The profile results are filled into result.profile_result.

pypesto.profile.validation_profile_significance(problem_full_data, result_training_data, result_full_data=None, n_starts=1, optimizer=None, engine=None, lsq_objective=False, return_significance=True)[source]

Compute significance of Validation Interval.

It is a confidence region/interval for a new validation experiment. [1] et al. (This method per default returns the significance = 1-alpha!)

The reasoning behind their approach is, that a validation data set is outside the validation interval, if fitting the full data set would lead to a fit \(\theta_{new}\), that does not contain the old fit \(\theta_{train}\) in their (Profile-Likelihood) based parameter-confidence intervals. (I.e. the old fit would be rejected by the fit of the full data.)

This method returns the significance of the validation data set (where result_full_data is the objective function for fitting both data sets).

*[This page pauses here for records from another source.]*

Definition getEnvNumber (env : Env.t) (key : Env.key) (defaultValue : number) : number :=
  match Env.get env key with
  | VStr value =>
      let parsed := parseInt10 value in
      match parsed with
      | NaN => defaultValue
      | Int _ => parsed
      end
  | _ => defaultValue
  end.

Definition getCharacterLimit (env : Env.t) : number :=
  getEnvNumber env Env.character_limit (Int 50000).

Definition getDefaultPageSize (env : Env.t) : number :=
  getEnvNumber env Env.default_page_size (Int 25).

Definition getMaxPageSize (env : Env.t) : number :=
  getEnvNumber env Env.max_page_size (Int 50).

(* ================================================================== *)
(** ** client.ts: the remaining operations *)
(* ================================================================== *)

Module PaginationParams.
Record t : Type := mk {
  maxResults : option Z;
  pageToken : option string
}.
Definition none : t := mk None None.
End PaginationParams.

(** [params.maxResults || 25]. *)
Definition page_size (maxResults : option Z) : jsval :=
  VNum (Int (match maxResults with
             | Some n => if n =? 0 then 25 else n
             | None => 25
             end)).

Module CommentThreadListParams.
Record t : Type := mk {
  maxResults : option Z;
  pageToken : option string;
  videoId : option string;
  channelId : option string;
  allThreadsRelatedToChannelId : option string;
  order : option string;
  searchTerms : option string;
  moderationStatus : option string
}.
End CommentThreadListParams.

Module ActivityListParams.
Record t : Type := mk {
  maxResults : option Z;
  pageToken : option string;
  channelId : option string;
  mine : option bool;
  publishedAfter : option string;
  publishedBefore : option string;
  regionCode : option string
}.
End ActivityListParams.

Module SearchParams.
Record t : Type := mk {
  maxResults : option Z;
  pageToken : option string;
  q : option string;
  type : option string;
  channelId : option string;
  order : option string;
  publishedAfter : option string;
  publishedBefore : option string;
  regionCode : option string;
  relevanceLanguage : option string;
  safeSearch : option string;
  videoCategoryId : option string;
  videoDefinition : option string;
  videoDimension : option string;
  videoDuration : option string;
  videoEmbeddable : option string;
  videoLicense : option string;
  videoType : option string;
  eventType : option string;
  forMine : option bool;
  forContentOwner : option bool;
  location : option string;
  locationRadius : option string;
  topicId : option string
}.

(** [{ ...params, type }]. *)
Definition with_type (params : t) (type' : string) : t :=
  mk (maxResults params) (pageToken params) (q params) (Some type')
     (channelId params) (order params) (publishedAfter params)
     (publishedBefore params) (regionCode params) (relevanceLanguage params)
     (safeSearch params) (videoCategoryId params) (videoDefinition params)
     (videoDimension params) (videoDuration params) (videoEmbeddable params)
     (videoLicense params) (videoType params) (eventType params) (forMine params)
     (forContentOwner params) (location params) (locationRadius params)
     (topicId params).
End SearchParams.

Module ChannelSectionInput.
Record t : Type := mk {
  type : string;
  title : option string;
  position : option Z;
  playlistIds : option (list string);
  channelIds : option (list string)
}.
End ChannelSectionInput.

(** The [requestParams] of [listCommentThreads]: one filter at most. *)
Definition listCommentThreads_params (params : CommentThreadListParams.t)
  : list (string * jsval) :=
  let requestParams :=
    [ ("part", VStr "snippet,replies");
      ("maxResults", page_size (CommentThreadListParams.maxResults params));
      ("pageToken", of_opt_string (CommentThreadListParams.pageToken params));
      ("order", of_opt_string (CommentThreadListParams.order params));
      ("searchTerms", of_opt_string (CommentThreadListParams.searchTerms params));
      ("moderationStatus",
        of_opt_string (CommentThreadListParams.moderationStatus params)) ] in
  if given (CommentThreadListParams.videoId params) then
    obj_set "videoId" (of_opt_string (CommentThreadListParams.videoId params))
      requestParams
  else if given (CommentThreadListParams.channelId params) then
    obj_set "channelId" (of_opt_string (CommentThreadListParams.channelId params))
      requestParams
  else if given (CommentThreadListParams.allThreadsRelatedToChannelId params) then
    obj_set "allThreadsRelatedToChannelId"
      (of_opt_string (CommentThreadListParams.allThreadsRelatedToChannelId params))
      requestParams
  else requestParams.

(** The [requestParams] of [listActivities]. *)
Definition listActivities_params (params : ActivityListParams.t)
  : list (string * jsval) :=
  let requestParams :=
    [ ("part", VStr "snippet,contentDetails");
      ("maxResults", page_size (ActivityListParams.maxResults params));
      ("pageToken", of_opt_string (ActivityListParams.pageToken params));
      ("publishedAfter", of_opt_string (ActivityListParams.publishedAfter params));
      ("publishedBefore", of_opt_string (ActivityListParams.publishedBefore params));
      ("regionCode", of_opt_string (ActivityListParams.regionCode params)) ] in
  if truthy (of_opt_bool (ActivityListParams.mine params)) then
    obj_set "mine" (VBool true) requestParams
  else if given (ActivityListParams.channelId params) then
    obj_set "channelId" (of_opt_string (ActivityListParams.channelId params))
      requestParams
  else requestParams.

(** The [requestParams] of [search]. *)
Definition search_params (params : SearchParams.t) : list (string * jsval) :=
  [ ("part", VStr "snippet");
    ("q", of_opt_string (SearchParams.q params));
    ("type", of_opt_string (SearchParams.type params));
    ("channelId", of_opt_string (SearchParams.channelId params));
    ("order", of_opt_string (SearchParams.order params));
    ("maxResults", page_size (SearchParams.maxResults params));
    ("pageToken", of_opt_string (SearchParams.pageToken params));
    ("publishedAfter", of_opt_string (SearchParams.publishedAfter params));
    ("publishedBefore", of_opt_string (SearchParams.publishedBefore params));
    ("regionCode", of_opt_string (SearchParams.regionCode params));
    ("relevanceLanguage", of_opt_string (SearchParams.relevanceLanguage params));
    ("safeSearch", of_opt_string (SearchParams.safeSearch params));
    ("videoCategoryId", of_opt_string (SearchParams.videoCategoryId params));
    ("videoDefinition", of_opt_string (SearchParams.videoDefinition params));
    ("videoDimension", of_opt_string (SearchParams.videoDimension params));
    ("videoDuration", of_opt_string (SearchParams.videoDuration params));
    ("videoEmbeddable", of_opt_string (SearchParams.videoEmbeddable params));
    ("videoLicense", of_opt_string (SearchParams.videoLicense params));
    ("videoType", of_opt_string (SearchParams.videoType params));
    ("eventType", of_opt_string (SearchParams.eventType params));
    ("forMine", of_opt_bool (SearchParams.forMine params));
    ("forContentOwner", of_opt_bool (SearchParams.forContentOwner params));
    ("location", of_opt_string (SearchParams.location params));
    ("locationRadius", of_opt_string (SearchParams.locationRadius params));
    ("topicId", of_opt_string (SearchParams.topicId params)) ].

(** The body of [addVideoToPlaylist]: [position] is set when it is not
    [undefined]. *)
Definition addVideoToPlaylist_body (playlistId videoId : string) (position : option Z)
  : jsval :=
  let snippet :=
    [ ("playlistId", VStr playlistId);
      ("resourceId", VObj [ ("kind", VStr "youtube#video"); ("videoId", VStr videoId) ]) ] in
  VObj [ ("snippet",
          VObj (match position with
                | Some p => obj_set "position" (VNum (Int p)) snippet
                | None => snippet
                end)) ].

(** The body of [reportVideoAbuse]: the optional fields are set when
    truthy. *)
Definition reportVideoAbuse_body (videoId reasonId : string)
  (secondaryReasonId comments : option string) : jsval :=
  let body := [ ("videoId", VStr videoId); ("reasonId", VStr reasonId) ] in
  let body :=
    if given secondaryReasonId
    then obj_set "secondaryReasonId" (of_opt_string secondaryReasonId) body
    else body in
  let body :=
    if given comments then obj_set "comments" (of_opt_string comments) body else body in
  VObj body.

(** The body of [insertChannelSection] and, after an [id], of
    [updateChannelSection]. *)
Definition channelSection_body (id : option string) (input : ChannelSectionInput.t)
  : jsval :=
  let body :=
    (match id with Some sectionId => [ ("id", VStr sectionId) ] | None => [] end
     ++ [ ("snippet", VObj
            [ ("type", VStr (ChannelSectionInput.type input));
              ("title", of_opt_string (ChannelSectionInput.title input));
              ("position", of_opt_int (ChannelSectionInput.position input)) ]) ])%list in
  if is_some (ChannelSectionInput.playlistIds input)
     || is_some (ChannelSectionInput.channelIds input)
  then VObj (obj_set "contentDetails"
               (VObj [ ("playlists", of_opt_tags (ChannelSectionInput.playlistIds input));
                       ("channels", of_opt_tags (ChannelSectionInput.channelIds input)) ])
               body)
  else VObj body.

Definition send_json `{Platform} (method' : string) (params : list (string * jsval))
  (body : jsval) : RequestOptions :=
  {| method := Some method'; params := Some params; headers := None;
     body := Some (JSON_stringify body) |}.

(** [try { ... } catch (error) { ... }] around asynchronous code. *)
Definition try_catch {A : Type} (block : Async A) (handler : thrown -> Async A)
  : Async A :=
  fun net =>
    match block net with
    | (Ok a, net') => (Ok a, net')
    | (Throw error, net') => handler error net'
    end.

(** [error instanceof Error ? error.message : fallback]. *)
Definition message_or (error : thrown) (fallback : string) : string :=
  match error with
  | ThrownApi e => message e
  | ThrownError _ message _ => message
  | ThrownValue _ => fallback
  end.

Module ConnectionStatus.
Record t : Type := mk {
  connected : bool;
  message : string
}.
End ConnectionStatus.

Section MoreOperations.

Context `{Platform}.
Variable credentials : TenantCredentials.
Notation "'let?' x := c 'in' k" :=
  (match c with Ok x => k | Err err => Err err end)
  (at level 10, x name, c at level 100, k at level 200) : rust_scope.

Notation "'ensure?' b 'else' e 'in' k" :=
  (if b then k else Err e)
  (at level 10, b at level 100, e at level 100, k at level 200) : rust_scope.

(** Code that changes a state of type [S] and may fail.  Failing keeps the state
    reached so far. *)
Definition stateful (S E A : Type) : Type := S → S * result A E.

(** A computation that neither reads nor changes the state. *)
Definition lift {S E A} (r : result A E) : stateful S E A := λ s, (s, r).

Definition st_bind {S E A B} (m : stateful S E A) (k : A → stateful S E B) : stateful S E B :=
  λ s, match m s with
       | (s', Ok a) => k a s'
       | (s', Err e) => (s', Err e)
       end.

Notation "'let!' x := m 'in' k" := (st_bind m (λ x, k))
  (at level 10, x name, m at level 100, k at level 200) : rust_scope.

Notation "'check!' b 'else' e 'in' k" :=
  (if b then k else lift (Err e))
  (at level 10, b at level 100, e at level 100, k at level 200) : rust_scope.

(** [Option::ok_or]. *)
Definition ok_or {A E} (o : option A) (e : E) : result A E :=
  match o with Some a => Ok a | None => Err e end.

Definition map_err {A E F} (f : E → F) (r : result A E) : result A F :=
  match r with Ok a => Ok a | Err e => Err (f e) end.

Definition result_ok {A E} (r : result A E) : option A :=
  match r with Ok a => Some a | Err _ => None end.

Definition is_ok {A E} (r : result A E) : bool :=
  match r with Ok _ => true | Err _ => false end.

(** [opt_default d o] is [Option::unwrap_or]. *)
Definition opt_default {A} (d : A) (o : option A) : A :=
  match o with Some a => a | None => d end.

#[export] Instance result_eq_dec {A E} `{EqDecision A, EqDecision E} :
  EqDecision (result A E).
Proof. solve_decision. Defined.

(** ** Machine integers

    A [u64] is an [N] below [2^64]; wrap-around is written out.  [usize] is
    64 bits wide, as on the targets the crate is built for. *)

Definition u64_modulus : N := 18446744073709551616.
Definition u64_max : N := 18446744073709551615.

Definition is_u64 (n : N) : Prop := (n < u64_modulus)%N.

(** [u64::try_from(usize).unwrap_or(u64::MAX)]. *)
Definition u64_of_usize (n : N) : N := if (n <? u64_modulus)%N then n else u64_max.

Definition wrap64 (n : N) : N := (n mod u64_modulus)%N.

(** [AtomicU64::fetch_add]: the value read and the value stored. *)
Definition fetch_add (counter delta : N) : N * N :=
  (counter, wrap64 (counter + delta)).

(** [AtomicU64::fetch_sub], which wraps below zero. *)
Definition fetch_sub (counter delta : N) : N * N :=
  (counter, wrap64 (counter + (u64_modulus - wrap64 delta))).

(** [loop { let v = counter.fetch_add(1); if v != 0 { break v } }], the counter
    being the state; [None] when the fuel runs out first. *)
Fixpoint fetch_nonzero (fuel : nat) (counter : N) : option (N * N) :=
  match fuel with
  | O => None
  | S fuel' =>
      let '(value, next) := fetch_add counter 1 in
      if (value =? 0)%N then fetch_nonzero fuel' next else Some (value, next)
  end.

(** ** Strings

    A Rust [str] is its UTF-8 bytes. *)

Definition is_empty (s : string) : bool :=
  match s with EmptyString => true | _ => false end.

Definition byte_value (c : Ascii.ascii) : N := Ascii.N_of_ascii c.

(** [u8::is_ascii_digit]. *)
Definition is_ascii_digit (c : Ascii.ascii) : bool :=
  ((48 <=? byte_value c) && (byte_value c <=? 57))%N.

(** [str::bytes().all(p)]. *)
Fixpoint string_forallb (p : Ascii.ascii → bool) (s : string) : bool :=
  match s with
  | EmptyString => true
  | String c s' => p c && string_forallb p s'
  end.

(** [str::strip_prefix]. *)
Fixpoint strip_prefix (prefix s : string) : option string :=
  match prefix, s with
  | EmptyString, _ => Some s
  | String a p', String b s' => if Ascii.eqb a b then strip_prefix p' s' else None
  | String _ _, EmptyString => None
  end.

Definition starts_with (prefix s : string) : bool :=
  match strip_prefix prefix s with Some _ => true | None => false end.

(** The double-quote character as a string, for literals that contain it. *)
Definition dquote : string := String (Ascii.ascii_of_N 34) EmptyString.

(** *** Decimal rendering and parsing of [u64]

    [u64::to_string] divides by ten until the quotient is zero; twenty rounds
    are enough for any 64-bit value. *)

Definition digit_char (d : N) : Ascii.ascii := Ascii.ascii_of_N (48 + d).

Fixpoint show_digits (fuel : nat) (n : N) (acc : string) : string :=
  match fuel with
  | O => acc
  | S fuel' =>
      let acc' := String (digit_char (n mod 10)) acc in
      if (n <? 10)%N then acc' else show_digits fuel' (n / 10) acc'
  end.

Definition show_u64 (n : N) : string := show_digits 20 n EmptyString.

(** The digit loop of [str::parse::<u64>]: [checked_mul] by ten, then
    [checked_add] of the digit. *)
Fixpoint parse_digits (s : string) (acc : N) : option N :=
  match s with
  | EmptyString => Some acc
  | String c s' =>
      if is_ascii_digit c then
        let shifted := (acc * 10)%N in
        if (u64_max <? shifted)%N then None
        else
          let next := (shifted + (byte_value c - 48))%N in
          if (u64_max <? next)%N then None else parse_digits s' next
      else None
  end.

I.e. the largest alpha, such that there is a validation region/interval such that the validation data set lies outside this Validation Interval with probability alpha. (If one is interested in the opposite, set return_significance=False.)

Parameters:
  • problem_full_data (Problem) – pypesto.problem, such that the objective is the negative-log-likelihood of the training and validation data set.

  • result_training_data (Result) – Result object from the fitting of the training data set only.

  • result_full_data (Optional[Result]) – Result object that contains the result of fitting training and validation data combined.

  • n_starts (Optional[int]) – number of starts for fitting the full data set (if result_full_data is not provided).

  • optimizer (Optional[Optimizer]) – optimizer used for refitting the data (if result_full_data is not provided).

  • engine (Optional[Engine]) – engine for refitting (if result_full_data is not provided).

  • lsq_objective (bool) – indicates if the objective of problem_full_data corresponds to a nllh (False), or a \(\chi^2\) value (True).

  • return_significance (bool) – indicates, if the function should return the significance (True) (i.e. the probability, that the new data set lies outside the Confidence Interval for the validation experiment, as given by the method), or the largest alpha, such that the validation experiment still lies within the Confidence Interval (False). I.e. \(\alpha = 1-significance\).